Gen. Michael V. Hayden was feted Friday at his military-retirement ceremony at Bolling Air Force Base. He will continue to serve as the civilian director of the CIA.Monkey business
Rep. Tim Murphy, Pennsylvania Republican, noting that oil and gas prices are climbing to record highs and families are struggling to make ends meet, sums up floor action in the U.S. Congress last week.
“Well, we voted on monkeys. Yes, we voted to prohibit you from driving a monkey across state lines,” the none-too-pleased congressman informed the country.
‘Mikey,’ anyone?
He will remain in his post as director of the Central Intelligence Agency, but after nearly 40 years of active military duty, a retirement ceremony was held Friday for Air Force Gen. Michael V. Hayden.
Gen. Hayden occupies “one of the most critical positions in the country today” and his military retirement “does not mark the end of a career,” stressed Defense Secretary Robert M. Gates at the Bolling Air Force Base Officers’ Club.
Mr. Gates who, like the retiring general, served in the Air Force before becoming CIA director in 1991 lauded Gen. Hayden as the “quintessential intelligence professional” who “understands the threats we face and what we must do to confront them.”
In the often-thankless field of intelligence, Mr. Gates noted, “when you smell the flowers, you look around for the coffin.”
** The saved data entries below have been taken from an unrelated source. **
Lemma demo_encode_norm v : of_jscalar <$> demo_encode v = @json_norm demo_json v.
Proof.
  unfold demo_encode. change (@json_norm demo_json v) with (@json_norm demo_time v).
  destruct v as [| | | |[] []| |[]| | | | | |]; cbn [json_norm mbind option_bind fmap option_fmap option_map];
    try done; try (case_match; [|done]); cbn [to_jscalar of_jscalar option_map]; try done;
    by destruct (float_of_Z _).
Qed.

#[global] Instance demo_json_laws : @JsonLaws demo_json.
Proof.
  intros m _. eexists. split; [reflexivity|].
  cbn [json_Unmarshal_map demo_json]. rewrite Strconv.parse_digits_pretty. simpl.
  rewrite decode_encode, list_to_map_to_list. f_equal. apply map_eq. intros k.
  rewrite lookup_fmap, !lookup_omap. destruct (m !! k) as [v|]; [|done].
  apply demo_encode_norm.
Qed.

#[global] Instance demo_keys : RandomKeys := λ n, Some (Strconv.FormatInt (Z.of_nat n)).
#[global] Instance demo_float_text : FloatText :=
  {| FormatFloat _ := ""; ParseFloat _ := None |}.
#[global] Instance demo_session_platform : Platform :=
  {| float_to_int_overflow _ := min_int64; float_to_uint_overflow _ := 0%Z |}.

Definition demo_store : RedisStore := NewRedisStore 3600 2 true.
Definition demo_raw : raw_session :=
  mkRaw "abc" {[ (inl "n" : skey) := VInt KInt64 42 ]} demo_options false "sessions".
Definition demo_world : store_world demo_redis := mkWorld {[ "session_abc" := ("1", 3600%Z) ]} [] 0.

Lemma demo_savable : savable (mkSession (Some demo_raw) true) demo_raw.
Proof.
  split_and!; [done|done| |reflexivity].
  intros k v Hkv. simpl in Hkv. apply lookup_singleton_Some in Hkv as [<- <-]. eexists. split_and!; [done|done|by eexists].
Defined.

Lemma session_survives_request_witness :
  ∃ s' w', next_request demo_store (mkSession (Some demo_raw) true) demo_world = Ret (s', w') ∧
    Session_ID s' = "abc" ∧ Session_GetInt64 "n" s' = 42%Z.
Proof.
  destruct (session_survives_request demo_store ltac:(reflexivity) _ _ demo_world demo_savable I)
    as (s' & w' & Hn & Hid & _ & _ & _ & Hi & _).
  exists s', w'. split_and!; [exact Hn|exact Hid|]. apply (Hi "n" KInt64); reflexivity.
Defined.

Lemma unknown_identifier_not_adopted_witness :
  raw_ID (RedisStore_New demo_store "sessions" (Some "evil") demo_world).1 = "" ∧
  ∃ r2 w', RedisStore_Save demo_store
      (with_Values (RedisStore_New demo_store "sessions" (Some "evil") demo_world).1
         {[ (inl "k" : skey) := VBool true ]}) demo_world = (None, r2, w') ∧
    live (sw_redis w') !! "session_evil" = None.
Proof.
  destruct (unknown_identifier_not_adopted demo_store ltac:(reflexivity) "sessions" "evil" "k" (VBool true)
    demo_world) as (Hid & _ & _ & r2 & w' & b & Hs & _ & Hl & _); [exact I|reflexivity|reflexivity|by eexists|].
  split; [exact Hid|]. exists r2, w'. split; [exact Hs|]. rewrite Hl. reflexivity.
Defined.

Lemma regenerated_session_keeps_old_entry_witness :
  ∃ s1 s2 w', Session_RegenerateID (inr "xy") (mkSession (Some demo_raw) true) = Ret s1 ∧
    @Session_Save _ (redis_session_store demo_store) s1 demo_world = Ret (None, s2, w') ∧
    Session_ID s2 = "7879" ∧ live (sw_redis w') !! "session_abc" = Some ("1", 3600%Z).
Proof.
  destruct (regenerated_session_keeps_old_entry demo_store ltac:(reflexivity) _ _ "xy" ("1", 3600%Z) demo_world
    demo_savable I) as (s1 & s2 & w' & H1 & H2 & H3 & _ & H4); [done|done|reflexivity|].
  exists s1, s2, w'. split_and!; [exact H1|exact H2|exact H3|exact H4].
Defined.

Lemma destroyed_session_is_gone_witness :
  ∃ s1 s2 w', Session_SetMaxAge 0 (mkSession (Some demo_raw) true) = Ret s1 ∧
    @Session_Save _ (redis_session_store demo_store) s1 demo_world = Ret (None, s2, w') ∧
    live (sw_redis w') !! "session_abc" = None.
Proof.
  destruct (destroyed_session_is_gone demo_store (mkSession (Some demo_raw) true) demo_raw demo_world false 0)
    as (s1 & s2 & w' & H1 & H2 & _ & H3 & _); [reflexivity|done|exact I|lia|].
  exists s1, s2, w'. split_and!; [exact H1|exact H2|]. rewrite H3. reflexivity.
Defined.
But the defense secretary also called attention to Gen. Hayden’s personal side, pointing out that the Pittsburgh native, who left the helm of the National Security Agency (NSA) to become CIA director in May 2006, likes to show up unannounced in the agency’s employee cafeteria and “search for an empty chair, not empty table.”
Once, Mr. Gates recalled, the CIA director unwittingly sat down in the middle of a baby shower, and by the time he finished his lunch he had offered a few of his own suggestions for suitable baby names.
Bring ‘em on
As New York Sen. Hillary Rodham Clinton this week seeks to unify a fractured Democratic Party leading up to the presidential nomination of Sen. Barack Obama at the 2008 Democratic National Convention in Denver, host Mayor John W. Hickenlooper isn’t overly concerned about protests.
In a letter to residents of his city, he points out that the 2004 Democratic National Convention in Boston attracted 10,000 demonstrators, and similar “peaceful demonstrations” are anticipated at Denver’s Civic Center, Skyline Park and other downtown areas during convention week.
Otherwise, whereas up to 50,000 visitors are anticipated in Denver from Aug. 23 to Aug. 28, that is fewer than the number of people who arrive downtown for a Broncos football game or some Rockies baseball games, sometimes compounded by hockey or basketball games at the city’s main indoor arena.
“Denver has hosted games in all three downtown stadiums at the same time, involving close to 150,000 people,” Mr. Hickenlooper notes.